О памяти, стихах и не только

Иракли Ходжашвили
О памяти, стихах  и  не  только

     Я, как всякий нормальный человек моего возраста, всё еще не жалуюсь на память (см. «Абсолютно чистый лист», написанный 8 лет назад).
Вернее, могу это сделать, если только в том возникает нужда. 
А так — нет.
     Говорят, в раннем детстве я цитировал по несколько страниц «Почемучки» и «Тома Сойера», но, честно говоря,  то время не помню.
Но хорошо помню, что  в школе не любил учить наизусть стихи и те отрывки прозы, которые, как считали в министерстве просвещения, каждый учащийся должен знать и уметь писать правильно (например, пространное описание дуба из «Войны и мира»).
Пожалуй, до 10-го класса я дошел так, что помнил наизусть полностью только  горьковского «Буревестника».
     Правда, в старших классах, когда оказался в руках Виолетты Ильиничны Гаспаришвили, мне пришлось выучить всего Маяковского. Именно она познакомила нас с поэтами «Серебряного века», о которых мы кое-что слышали, но не читали, — в начале 60-х только-только начали печатать, например, С.Есенина и достать его книгу без знакомства было  невозможно. Впрочем, как и вообще, — хорошие книги или журналы.

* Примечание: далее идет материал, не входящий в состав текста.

(** * vehicle-number-identifier: the upload / notify / await coordination of [src/App.js]

    The React component [App] of [src/App.js] is embedded as a transition
    system.  Its state is the five [useState] cells and the [useRef] cell of
    the source together with the browser around them: the [readyState] of
    the socket, the pending window timers, the uploads in flight, the frames
    handed to the socket and a clock in milliseconds.  Every handler of the
    source is one function on that state, and one task of the event loop is
    one [step].

    What the model fixes about the environment:
    - numbers are binary64 values, kept as the rationals they denote and
      rounded to nearest-even after each operation;
    - [JSON.parse], property access and the string conversion of template
      literals follow ECMAScript; inbound frames are text frames;
    - a timer callback runs when the timer is due: the clock does not advance
      past the deadline of a pending timer;
    - the [readyState] of the socket is written by the browser: before the
      open, error and close events are dispatched and, with no event at all,
      when the closing handshake of an open socket starts; frames are
      delivered to an open socket only, and the handlers of the second effect
      are in place before the first of these events;
    - the component stays mounted, and [console.log] is not recorded;
    - session numbers on uploads, timers and sent frames are ghost labels. *)

From Stdlib Require Import ZArith NArith QArith Qround Qpower Qminmax Qabs.
From Stdlib Require Import Lia Lqa List Sorted String Ascii Bool DecimalString.
Import ListNotations.
Close Scope Q_scope.
Set Warnings "-register-all".

(** ** JavaScript numbers *)

Module Float64.
Local Open Scope string_scope.
Local Open Scope Q_scope.

(** [floor_log2 x] is the binade of a positive rational: the [e] with
    [2^e <= x < 2^(e+1)]. *)
Definition floor_log2 (x : Q) : Z :=
  let k := (Z.log2 (Qnum x) - Z.log2 (Zpos (Qden x)))%Z in
  if Qle_bool (2 ^ k) x then k else (k - 1)%Z.

(** Rounding to the nearest integer, ties to the even one. *)
Definition round_half_even (x : Q) : Z :=
  let f := Qfloor x in
  match Qcompare (x - inject_Z f) (1 # 2) with
  | Lt => f
  | Gt => (f + 1)%Z
  | Eq => if Z.even f then f else (f + 1)%Z
  end.

(** The spacing of binary64 values around [x]: 53 significant bits, and the
    fixed spacing [2^-1074] of the subnormal range. *)
Definition ulp (x : Q) : Q := 2 ^ (Z.max (floor_log2 x) (-1022) - 52).

Definition grid (y : Q) : Q := inject_Z (round_half_even (y / ulp y)) * ulp y.

(** [rnd x] is the binary64 value nearest to the non-negative rational [x]
    (round to nearest, ties to even), as long as the result is below
    [2^1024]; the result is a reduced fraction. *)
Definition rnd (x : Q) : Q := Qred (grid (Qred x)).

(** The arithmetic the component uses on numbers. *)
Definition fdiv (x y : Q) : Q := rnd (x / y).
Definition fmul (x y : Q) : Q := rnd (x * y).

(** [Math.round]: the nearest integer, ties towards +infinity. *)
Definition Math_round (x : Q) : Z := Qfloor (x + (1 # 2)).

(** Number values that [JSON.parse] can produce: finite values with a sign
    (so that [-0] exists) and the two infinities of overflow. *)
Inductive Number : Type :=
| Finite (neg : bool) (q : Q)
| Infinity (neg : bool).

Definition of_Z (z : Z) : Number :=
  Finite (z <? 0)%Z (rnd (inject_Z (Z.abs z))).

(** The Number value of a non-negative rational with a sign. *)
Definition to_Number (neg : bool) (q : Q) : Number :=
  let r := rnd q in
  if Qle_bool (2 ^ 1024) r then Infinity neg else Finite neg r.

(** *** Number::toString, radix 10 *)

Definition floor_log10 (x : Q) : Z :=
  let g := ((floor_log2 x * 30103) / 100000)%Z in
  if Qle_bool (10 ^ (g + 1)) x then (g + 1)%Z
  else if Qle_bool (10 ^ g) x then g else (g - 1)%Z.

Definition Qdist (a b : Q) : Q := Qabs (a - b).

(** The integer [s] of the shortest decimal [s * 10^(n-k)] that reads back
    as [x], tried with [k] digits, then [k+1], ...; among the two candidates
    of one length the one nearer to [x] is taken, the even one on a tie. *)
Fixpoint shortest (fuel : nat) (k : Z) (n : Z) (x : Q) : Z * Z :=
  match fuel with
  | O => (0%Z, k)
  | S fuel' =>
      let scale := 10 ^ (n - k) in
      let lo := Qfloor (x / scale) in
      let hi := (lo + 1)%Z in
      let back c := Qeq_bool (rnd (inject_Z c * scale)) x in
      let nearer :=
        match Qcompare (Qdist (inject_Z lo * scale) x) (Qdist (inject_Z hi * scale) x) with
        | Lt => lo
        | Gt => hi
        | Eq => if Z.even lo then lo else hi
        end in
      match back lo, back hi with
      | true, true => (nearer, k)
      | true, false => (lo, k)
      | false, true => (hi, k)
      | false, false => shortest fuel' (k + 1)%Z n x
      end
  end.

Definition string_of_N (n : N) : string := NilZero.string_of_uint (N.to_uint n).

Fixpoint strip_zeros_rev (s : list ascii) : list ascii :=
  match s with
  | "0"%char :: r => strip_zeros_rev r
  | _ => s
  end.

Definition strip_trailing_zeros (s : string) : string :=
  string_of_list_ascii (rev (strip_zeros_rev (rev (list_ascii_of_string s)))).

Fixpoint zeros (n : nat) : string :=
  match n with
  | O => EmptyString
  | S n' => String "0" (zeros n')
  end.

Definition take (n : nat) (s : string) : string := substring 0 n s.
Definition drop (n : nat) (s : string) : string := substring n (String.length s - n) s.

(** The layout rules of Number::toString for the digits [ds] of [s] and the
    decimal exponent [n] (the value is [0.ds * 10^n]). *)
Definition layout (ds : string) (n : Z) : string :=
  let k := Z.of_nat (String.length ds) in
  if (k <=? n)%Z && (n <=? 21)%Z then
    ds ++ zeros (Z.to_nat (n - k))
  else if (0 <? n)%Z && (n <=? 21)%Z then
    take (Z.to_nat n) ds ++ "." ++ drop (Z.to_nat n) ds
  else if (-6 <? n)%Z && (n <=? 0)%Z then
    "0." ++ zeros (Z.to_nat (- n)) ++ ds
  else
    let e := (n - 1)%Z in
    let sign := if (e <? 0)%Z then "-" else "+" in
    let mant := if (k =? 1)%Z then ds else take 1 ds ++ "." ++ drop 1 ds in
    mant ++ "e" ++ sign ++ string_of_N (Z.to_N (Z.abs e)).

Definition toString_pos (x : Q) : string :=
  let n := (floor_log10 x + 1)%Z in
  let '(s, k) := shortest 17 1 n x in
  let ds := string_of_N (Z.to_N s) in
  let n' := (n - k + Z.of_nat (String.length ds))%Z in
  layout (strip_trailing_zeros ds) n'.

Definition Number_toString (x : Number) : string :=
  match x with
  | Infinity false => "Infinity"
  | Infinity true => "-Infinity"
  | Finite neg q =>
      if Qeq_bool q 0 then "0"
      else (if neg then "-" else "") ++ toString_pos q
  end.

End Float64.

(** ** JavaScript values: [JSON.parse], property access, string conversion

    A JavaScript string is represented by the bytes of its UTF-8 encoding
    (a lone surrogate, which only a [\u] escape can produce, by the
    three-byte form of its code unit). *)

Module JS.
Local Open Scope string_scope.
Import Float64.

Inductive JSValue : Type :=
| JNull
| JBool (b : bool)
| JNum (x : Number)
| JStr (s : string)
| JArr (items : list JSValue)
| JObj (props : list (string * JSValue)).

Definition dquote : ascii := "034"%char.
Definition backslash : ascii := "092"%char.

(** [lit] writes a text with apostrophes where the text has double quotes. *)
Definition lit (s : string) : string :=
  string_of_list_ascii
    (map (fun c => if (c =? "'")%char then dquote else c) (list_ascii_of_string s)).

Definition is_ws (c : ascii) : bool :=
  match nat_of_ascii c with
  | 9 | 10 | 13 | 32 => true
  | _ => false
  end.

Fixpoint skip_ws (s : string) : string :=
  match s with
  | String c r => if is_ws c then skip_ws r else s
  | EmptyString => s
  end.

Definition digit_val (c : ascii) : option N :=
  let n := N_of_ascii c in
  if (48 <=? n)%N && (n <=? 57)%N then Some (n - 48)%N else None.

Definition hex_val (c : ascii) : option N :=
  let n := N_of_ascii c in
  if (48 <=? n)%N && (n <=? 57)%N then Some (n - 48)%N
  else if (97 <=? n)%N && (n <=? 102)%N then Some (n - 87)%N
  else if (65 <=? n)%N && (n <=? 70)%N then Some (n - 55)%N
  else None.

Definition hex4 (a b c d : ascii) : option N :=
  match hex_val a, hex_val b, hex_val c, hex_val d with
  | Some x, Some y, Some z, Some w => Some (((x * 16 + y) * 16 + z) * 16 + w)%N
  | _, _, _, _ => None
  end.

Definition byte (n : N) : ascii := ascii_of_N n.
(** C2, at its failing inputs.  Slots 0 and 1 wait for identifier 0x123; a
    message with that identifier, dlc 2 and data AA BB serves slot 0 only:
    the copy loop leaves [i] at 2, so the scan resumes at slot 3, and slot 1
    keeps its receiving address, its semaphore is not posted, its caller's
    message is not written and [cd_npendrtr] is 1.  With the second waiter in
    slot 3 the scan does reach it, but [data] has moved on: its caller gets
    the two bytes that follow the payload, here 01 02. *)
Theorem can_receive_serves_one_waiter :
  (exists dev' um',
     @can_receive classic_can Z two_waiters_dev two_waiters_mem
       (cm_hdr (frame 291 2 [])) [170; 187; 1; 2]
     = Some (0, dev', um')
     /\ cd_rtr dev' !! 0%nat
        = Some {| cr_sem := 1; cr_id := 291; cr_msg := None |}
     /\ um' !! 10%nat = Some (frame 291 2 [170; 187; 0; 0; 0; 0; 0; 0])
     /\ cd_rtr dev' !! 1%nat = Some (waiter 291 11)
     /\ um' !! 11%nat = Some (zero_msg 8)
     /\ cd_npendrtr dev' = 1)
  /\
  (exists dev' um',
     @can_receive classic_can Z far_waiters_dev two_waiters_mem
       (cm_hdr (frame 291 2 [])) [170; 187; 1; 2]
     = Some (0, dev', um')
     /\ cd_rtr dev' !! 3%nat
        = Some {| cr_sem := 1; cr_id := 291; cr_msg := None |}
     /\ um' !! 11%nat = Some (frame 291 2 [1; 2; 0; 0; 0; 0; 0; 0])).
Proof.
  split.
  - do 2 eexists. split; [vm_compute; reflexivity |].
    repeat split; vm_compute; reflexivity.
  - do 2 eexists. split; [vm_compute; reflexivity |].
    repeat split; vm_compute; reflexivity.
Qed.

(** ** The transmit FIFO *)

Section RingFacts.
Context `{Cfg : can_config}.

Lemma ring_dist_cases (a b : Z) :
  0 <= a < CONFIG_CAN_FIFOSIZE -> 0 <= b < CONFIG_CAN_FIFOSIZE ->
  (a <= b /\ ring_dist a b = b - a)
  \/ (b < a /\ ring_dist a b = b - a + CONFIG_CAN_FIFOSIZE).
Proof.
  intros Ha Hb. unfold ring_dist.
  destruct (Z_le_gt_dec a b) as [Hle | Hgt].
  - left. split; [exact Hle |]. apply Z.mod_small. lia.
  - right. split; [lia |].
    rewrite <- (Z_mod_plus_full (b - a) 1 CONFIG_CAN_FIFOSIZE).
    rewrite Z.mul_1_l. apply Z.mod_small. lia.
Qed.

Lemma fifo_next_cases (ndx : Z) :
  0 <= ndx < CONFIG_CAN_FIFOSIZE ->
  (ndx + 1 < CONFIG_CAN_FIFOSIZE /\ fifo_next ndx = ndx + 1)
  \/ (ndx + 1 = CONFIG_CAN_FIFOSIZE /\ fifo_next ndx = 0).
Proof.
  intros Hr. unfold fifo_next.
  destruct (Z.leb_spec CONFIG_CAN_FIFOSIZE (ndx + 1)); [right | left]; lia.
Qed.

End RingFacts.

(** Ring arithmetic: split every [fifo_next] and every [ring_dist] into its
    wrapped and its plain case, then decide by linear arithmetic. *)
Ltac ring_open :=
  unfold tx_progress, tx_ordered, in_ring in *; cbn [tx_head tx_queue tx_tail
    tx_buffer tx_sem with_tx_head with_tx_queue with_tx_tail with_tx_buffer
    with_tx_sem] in *;
  repeat match goal with
         | H : _ /\ _ |- _ => destruct H
         end.

Ltac ring_next_case i :=
  let Hr := fresh "Hr" in
  let E := fresh "Enext" in
  assert (0 <= i < CONFIG_CAN_FIFOSIZE) as Hr by lia;
  destruct (fifo_next_cases i Hr) as [[? E] | [? E]];
  rewrite E in *; clear Hr E.

Ltac ring_dist_case a b :=
  let Ha := fresh "Ha" in
  let Hb := fresh "Hb" in
  let E := fresh "Edist" in
  assert (0 <= a < CONFIG_CAN_FIFOSIZE) as Ha by lia;
  assert (0 <= b < CONFIG_CAN_FIFOSIZE) as Hb by lia;
  destruct (ring_dist_cases a b Ha Hb) as [[? E] | [? E]];
  rewrite E in *; clear Ha Hb E.
(** X6.  Whatever the script and whatever the bus answers, every call
    [config] makes is a wait or a write of exactly one byte, from 0 to 255,
    to the device at 0x18: it never reads and never talks to another
    address. *)
Theorem config_only_sleeps_and_writes_bytes (s : list Action)
    (w : World B) :
  exists done,
    log (fst (config drv (map encode s) w)) = log w ++ done
    /\ List.Forall sleep_or_byte_write done.
Proof.
  destruct (config_log i2c s w) as (done & Hlog & [tl Hpre] & _).
  exists done. split; [exact Hlog|].
  pose proof (script_events_sleep_or_byte_write s) as HF.
  rewrite Hpre in HF. apply List.Forall_app in HF. apply HF.
Qed.

Lemma script_events_count (s : list Action) :
  length (List.filter is_bus (script_events s))
  = (2 * length (List.filter is_write s))%nat
  /\ List.filter is_sleep (script_events s) = map EvSleep (delays s).
Proof.
  induction s as [|a s [IH1 IH2]]; [split; reflexivity|].
  unfold script_events in *. simpl.
  rewrite !List.filter_app, length_app, IH1, IH2.
  destruct a as [d v|ms]; simpl; split; try reflexivity; lia.
Qed.

(** X7.  A script that ends without error has cost two bus transactions
    for each of its register actions and none for its delays, and has
    waited exactly the delays of the script, in their order. *)
Theorem config_bus_traffic (s : list Action) (w : World B) :
  snd (config drv (map encode s) w) = Ok tt ->
  exists done,
    log (fst (config drv (map encode s) w)) = log w ++ done
    /\ length (List.filter is_bus done)
       = (2 * length (List.filter is_write s))%nat
    /\ List.filter is_sleep done = map EvSleep (delays s).
Proof.
  intros Hok.
  destruct (config_log i2c s w) as (done & Hlog & _ & Hall).
  exists done. split; [exact Hlog|].
  rewrite (Hall Hok). apply script_events_count.
Qed.

(** X8.  The volume level counts modulo 16: a level and the level 16
    (or any multiple of 16) above or below it make the same calls with
    the same bytes, negative levels included. *)
Theorem set_speaker_amplifier_volume_wraps (L k : Z) (w : World B) :
  set_speaker_amplifier_volume drv (L + 16 * k) w
  = set_speaker_amplifier_volume drv L w.
Proof.
  unfold set_speaker_amplifier_volume. rewrite !_set_register_run.
  assert (E : pack_B (Z.shiftl (L + 16 * k) 4) = pack_B (Z.shiftl L 4)).
  { rewrite !pack_B_mod, !Z.shiftl_mul_pow2 by lia. f_equal.
    replace ((L + 16 * k) * 2 ^ 4) with (L * 2 ^ 4 + k * 256) by lia.
    apply Z.mod_add. lia. }
  unfold action_events, value_write_event. rewrite E. reflexivity.
Qed.

End Traffic.

(** ** The driver on the mock device *)

Lemma mock_set_register (d : Reg) (v : Z) (dev : Device) (lg : list event) :
  _set_register (__init__ mock_device) d v (mkWorld dev lg)
  = (mkWorld (poke (poke dev 0 (page d mod 256)) (num d) (v mod 256))
             (lg ++ action_events (WriteRegister d v)),
     Ok tt).
Proof.
  rewrite _set_register_run, !pack_B_mod. reflexivity.
Qed.

Lemma mock_read_register (d : Reg) (dev : Device) (lg : list event) :
  read_register (__init__ mock_device) d (mkWorld dev lg)
  = (mkWorld (poke dev 0 (page d mod 256))
             (lg ++ [page_select_event (page d); EvReadMem 0x18 (num d) 1]),
     Ok (peek (poke dev 0 (page d mod 256)) (num d))).
Proof.
  rewrite read_register_run, !pack_B_mod. reflexivity.
Qed.

Lemma peek_selected (dev : Device) (d : Reg) :
  num d <> 0 ->
  peek (poke dev 0 (page d mod 256)) (num d) = stored dev d.
Proof.
  intros Hn. apply Z.eqb_neq in Hn.
  unfold peek, poke, stored. simpl. rewrite Hn. reflexivity.
Qed.

(** What a register write leaves in the cell of another descriptor. *)
Lemma stored_after_write (d d' : Reg) (v : Z) (dev : Device) :
  num d <> 0 ->
  stored (poke (poke dev 0 (page d' mod 256)) (num d') (v mod 256)) d
  = if same_cell d' d then v mod 256 else stored dev d.
Proof.
  intros Hn. unfold stored, same_cell, poke. simpl.
  destruct (num d' =? 0) eqn:E0; simpl.
  - apply Z.eqb_eq in E0.
    replace (num d' =? num d) with false
      by (symmetry; apply Z.eqb_neq; lia).
    rewrite andb_false_r. reflexivity.
  - destruct (page d' mod 256 =? page d mod 256) eqn:Ep;
      destruct (num d' =? num d) eqn:En; simpl.
    + apply Z.eqb_eq in Ep, En. rewrite Ep, En.
      rewrite lookup_insert_eq. reflexivity.
    + apply Z.eqb_neq in En.
      rewrite lookup_insert_ne by congruence. reflexivity.
    + apply Z.eqb_neq in Ep.
      rewrite lookup_insert_ne by congruence. reflexivity.
    + apply Z.eqb_neq in Ep.
      rewrite lookup_insert_ne by congruence. reflexivity.
Qed.

(** A script on the mock device runs to its end; what it leaves in the
    cell of [d] is the last byte written there. *)
Lemma mock_config (s : list Action) (d : Reg) (dev : Device)
    (lg : list event) :
  num d <> 0 ->
  exists w1,
    config (__init__ mock_device) (map encode s) (mkWorld dev lg)
    = (w1, Ok tt)
    /\ stored (bus w1) d = last_written s d (stored dev d).
Proof.
  intros Hn. revert dev lg. induction s as [|a s IH]; intros dev lg.
  - eexists. split; reflexivity.
  - rewrite map_cons, config_cons. destruct a as [d' v|ms].
    + rewrite config_action_write.
      rewrite (bind_ok _ _ _ _ _ (mock_set_register d' v dev lg)).
      destruct (IH (poke (poke dev 0 (page d' mod 256)) (num d') (v mod 256))
                   (lg ++ action_events (WriteRegister d' v)))
        as (w1 & Hrun & Hst).
      exists w1. split; [exact Hrun|].
      rewrite Hst, stored_after_write by exact Hn. reflexivity.
    + rewrite config_action_delay. unfold bind, sleep_ms. simpl.
      destruct (IH dev (lg ++ [EvSleep ms])) as (w1 & Hrun & Hst).
      exists w1. split; [exact Hrun|exact Hst].
Qed.

Lemma mock_read_stored (d : Reg) (w : World Device) :
  num d <> 0 ->
  exists w2,
    read_register (__init__ mock_device) d w = (w2, Ok (stored (bus w) d)).
Proof.
  intros Hn. destruct w as [dev lg].
  rewrite mock_read_register, peek_selected by exact Hn.
  eexists. reflexivity.
Qed.

(** X9.  On the mock device a script always runs to its end, and a
    register read after it returns the byte of the last register action of
    the script on that cell, or what the cell held before when the script
    has none: a later write wins over an earlier one, and writes to other
    cells and delays change nothing. *)
Theorem config_then_read_gives_last_written (s : list Action) (d : Reg)
    (dev : Device) (lg : list event) :
  num d <> 0 ->
  exists w1 w2,
    config (__init__ mock_device) (map encode s) (mkWorld dev lg)
    = (w1, Ok tt)
    /\ read_register (__init__ mock_device) d w1
       = (w2, Ok (last_written s d (stored dev d))).
Proof.
  intros Hn.
  destruct (mock_config s d dev lg Hn) as (w1 & Hrun & Hst).
  destruct (mock_read_stored d w1 Hn) as (w2 & Hread).
  exists w1, w2. split; [exact Hrun|]. rewrite Hread, Hst. reflexivity.
Qed.

Lemma register_table_cells :
  List.Forall (fun x =>
    List.Forall (fun y => same_cell (snd x) (snd y) = true ->
                          fst x = fst y) register_table) register_table.
Proof.
  unfold register_table.
  repeat (apply List.Forall_cons || apply List.Forall_nil);
    intros H; first [reflexivity | vm_compute in H; discriminate H].
Qed.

     Надо сказать, что тогда у меня и возник интерес к поэзии.
     Мне повезло еще и в том, что в Туапсе у нас была очень хорошая и интересная знакомая — Нина Валериановна — заведующая  библиотекой Дворца моряков. Кроме того, что она была чрезвычайно начитанным человеком с прекрасной памятью, она выделялась еще знанием множества языков, что было чрезвычайно важно в приморском городе, куда заходили иностранные суда. Я помню, как ее вызывали в больницу (где мой папа работал хирургом), когда туда привозили больных моряков.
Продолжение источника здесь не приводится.